4. Passing Angles and Spacing: How many times have you watched a player try and make a pass against a pressure defense from the top of the key to the wing while standing straight up and down? We all know the usual result of that. Teach players that it’s okay to take a dribble in the direction they want to pass before making the pass from a standstill position against a pressure defense. The angle of the pass is very important. Knowing how to step across a defender to shield the ball and make the pass is another teaching point. Players should step out to make themselves available on ball reversal, encouraging them to come up the line and spread the defense out. This opens up gaps and extra passing lanes which is important when moving the ball from side to side. Several teams put tape down in practice gyms not only for defensive purposes, but also for offensive entries. Keeping the floor spread and forcing extra rotations from the defense will usually yield a good look at the basket and greatly reduce the risk of turnovers. Post entry passing is something that needs to be reinforced everyday if you play with a back to the basket type of player. Here again, the angle of the pass makes a big difference, but the post player as has to do their job in sealing their defender in order to complete the pass.

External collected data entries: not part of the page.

(* ===== verification/EvalInv.v ===== *)
(** Evaluating an expression keeps the invariant of the context: whatever the
    expression does (create and destroy references, allocate, throw), the
    references it does not own survive and no stack is shortened. *)

From S2P Require Import Prelude Error Effect ExprSyntax Datatype Layout Memory DenseCopy DenseCopyFacts Access Ref RefInv RefOps RefTheorems RefCopy Numeric Parse Template GlobalContext Eval ContextInv DescriptorInv.

(** * More facts on references *)

Lemma sub_ref_keeps st empty access r x r' st' :
  inv st -> refs st !! r = Some x -> sub_ref empty access r st = Ret (r', st') ->
  inv st' /\ r' = next st /\ (next st < next st')%nat /\ exists c, refs st' = <[next st := mkReference false false c]> (refs st).
Proof.
  intros Hinv Hr Hrun.
  assert (Hacc : forall d dd b, points_to st r x d dd b -> access_ok (access (data_type dd) (data_address dd))).
  { intros d dd b (_ & Hc & Hd & Hb). revert Hrun. unfold sub_ref.
    destruct (is_null_ok st r x Hinv Hr) as (n & st0 & -> & _ & _ & Hres). cbn [deref mbind outcome_bind]. destruct n; [done|].
    destruct Hres as (-> & d' & dd' & b' & (_ & Hc' & Hd' & _) & _). simplify_eq.
    rewrite Hr; cbn [deref mbind outcome_bind]. rewrite Hc; cbn [deref mbind outcome_bind]. rewrite Hd; cbn [deref mbind outcome_bind].
    destruct (access _ _) as [[data t]|e|]; cbn [mbind outcome_bind]; [|done|done].
    destruct (new_null false false st) as [rr st1]. unfold make_data. destruct (Z.eqb_spec data nullptr); [done|]. done. }
  destruct (sub_ref_ok st empty access r x Hinv Hr Hacc) as [(e & He)|(st2 & d & dd & b & data & t & Heq & Hst & Hn & _ & _ & d' & Hrefs & _)];
    rewrite Hrun in *; [done|]. simplify_eq. destruct (Hst Hinv). split_and!; [done..|]. by exists (Some d').
Qed.

Lemma assign_move_keeps st r other xr xo st' :
  inv st -> refs st !! r = Some xr -> refs st !! other = Some xo -> ref_R xr = ref_R xo -> ref_W xr = ref_W xo ->
  assign_move r other st = Ret st' -> inv st' /\ keeps_refs st st' /\ next st' = next st.
Proof.
  intros Hinv Hr Ho HR HW Hrun. destruct (assign_move_ok st r other xr xo Hinv Hr Ho HR HW) as (st2 & Heq & Hst & Hn).
  rewrite Hrun in Heq. injection Heq as <-. split; [by apply (Hst Hinv)|]. split; [|done]. revert Hrun. unfold assign_move.
  case_bool_decide as Hsame; [by intros [= <-]|].
  destruct (reset_ok st r xr Hinv Hr) as (st1 & -> & H1 & _ & Hr1 & _). cbn [mbind outcome_bind]. destruct (H1 Hinv) as [Hinv1 _].
  assert (Hk1 : keeps_refs st st1) by (by apply (keeps_set_content st st1 r xr None)).
  assert (Ho1 : refs st1 !! other = Some xo) by (by rewrite Hr1, lookup_insert_ne).
  destruct (is_null_ok st1 other xo Hinv1 Ho1) as (n & st2 & -> & H2 & _ & Hres). cbn [mbind outcome_bind]. destruct n.
  - intros [= <-]. etrans; [exact Hk1|]. by apply (keeps_set_content st1 st2 other xo None).
  - destruct Hres as (-> & d & dd & b & Hpt & _). assert (Hx1 : refs st1 !! r = Some (with_content xr None)) by (by rewrite Hr1, lookup_insert_eq).
    rewrite (steal_ok st1 r other (with_content xr None) xo d dd b) by done. intros [= <-]. etrans; [exact Hk1|].
    intros r' y Hy. unfold stolen. cbn [refs]. destruct (decide (r' = other)) as [->|Hne].
    + rewrite lookup_insert_eq. eexists. split; [done|]. simplify_eq. done.
    + rewrite lookup_insert_ne by done. destruct (decide (r' = r)) as [->|Hne'].
      * rewrite lookup_insert_eq. eexists. split; [done|]. rewrite Hr1, lookup_insert_eq in Hy. by simplify_eq.
      * rewrite lookup_insert_ne by done. by exists y.
Qed.

Section evaluation.
  Context {W : Type} {RT : Runtime W} {PL : Plugins W}.

Implicit Types g : global W.

Abbreviation ok := (ctx_ok None).
Abbreviation tm := (tame_at None True).

(** * Rights *)

Definition has_rights g r (R V : bool) : Prop := exists x, refs (g_store g) !! r = Some x /\ ref_R x = R /\ ref_W x = V.

(** A new local reference with the given rights. *)
Definition fresh_with (R V : bool) g r g' : Prop := fresh_local g r g' /\ has_rights g' r R V.

Lemma rights_framed g g' r R V : framed g g' -> local_ref g r -> has_rights g r R V -> has_rights g' r R V.
Proof.
  intros Hf Hl (x & Hx & HR & HV). destruct (fr_rights _ _ Hf r x Hx Hl) as (x' & Hx' & ? & ?). exists x'. split_and!; congruence.
Qed.

Lemma rights_removed g g' r r' R V : removed r' g g' -> r <> r' -> has_rights g r R V -> has_rights g' r R V.
Proof.
  intros (st' & -> & _ & Hrefs & _) Hne (x & Hx & HR & HV). exists x. split; [|done]. simpl. by rewrite Hrefs, lookup_delete_ne.
Qed.

Lemma ref_copy_with g R V r : ok g -> exists_ref g r -> tm g (ref_copy R V r) (fresh_with R V g).
Proof.
  intros Hok Hr. pose proof (ref_copy_spec None True g R V r Hok Hr) as H. destruct Hr as [x Hr].
  unfold tame_at, wp, ref_copy, on_store, zoom in *.
  destruct (new_copy_ok (g_store g) R V r x (ok_store _ _ Hok) Hr) as (st' & c & Heq & _ & Hrefs & _). rewrite Heq in *.
  destruct H as [Hg Hf]. split; [done|]. split; [done|]. exists (mkReference R V c). simpl. by rewrite Hrefs, lookup_insert_eq.
Qed.

Lemma fresh_step g g1 r R V g2 : good None g g1 -> fresh_with R V g1 r g2 -> fresh_with R V g r g2.
Proof. intros [_ Hf] [[Hl Hn] Hr]. split; [|done]. split; [done|]. pose proof (fr_next _ _ Hf). lia. Qed.

Lemma with_ref_with {R V} g mk (body : nat -> M (global W) nat) :
  ok g -> tm g mk (fresh_local g) ->
  (forall r g, ok g -> local_ref g r -> tm g (body r) (fresh_with R V g)) ->
  tm g (with_ref mk body) (fresh_with R V g).
Proof.
  intros Hok Hmk Hbody. eapply wp_mono; [by apply (with_ref_spec None True g mk body (fun g _ => fresh_with R V g))| |done].
  intros r' g3 (Hg3 & r & g1 & g2 & Hg1 & Hfr & Hg2 & [Hf2 Hr2] & Hrem). split; [done|].
  split; [eapply fresh_through; [apply Hg1|exact Hg1|apply Hfr|exact Hf2|exact Hrem]|].
  eapply rights_removed; [exact Hrem| |done]. pose proof (local_lt _ _ (ok_store _ _ (proj1 Hg1)) (proj1 Hfr)). destruct Hf2. lia.
Qed.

5. Timing and Catching with Two Hands: By timing, we are talking about hitting the offensive player when they’re open and not hanging onto the ball. Too often, a player will hold the ball a split-second too long and then when he/she goes to make the pass, the lane is closed and it results in a turnover or deflection. A deflection disrupts timing and cause precious seconds to tick off the shot clock (depending on the level you play at). As mentioned above in point number two about screening, a player is usually open at the moment he/she comes off the screen (if set properly) and should receive the ball at this moment. Throwing passes without making eye contact, without seeing numbers and without having heads ready will result in turnovers. Another teaching point is making players catch the ball with two hands. Often today we see players “knocking the ball down” with one hand and then trying to control the ball, which sometimes leads to dribbling off their leg, foot, and turning it over. Teach players to catch the ball with two hands and be in control.
As many will notice with these tips, none of them are groundbreaking theories. Taking care of the ball often is about having a strong foundation of using the fundamentals: passing, catching, dribbling, squaring up to the basket, etc. are all things players learn when they first begin playing the game of basketball. But sometimes these fundamentals are so simple that they get overlooked when adding in more complex physical actions, pressure defense, and other factors. Emphasizing these simple fundamentals on a daily basis during practice is the difference in a team giving away possessions or even losing games, and taking advantage of extra possessions to win more games. Good luck!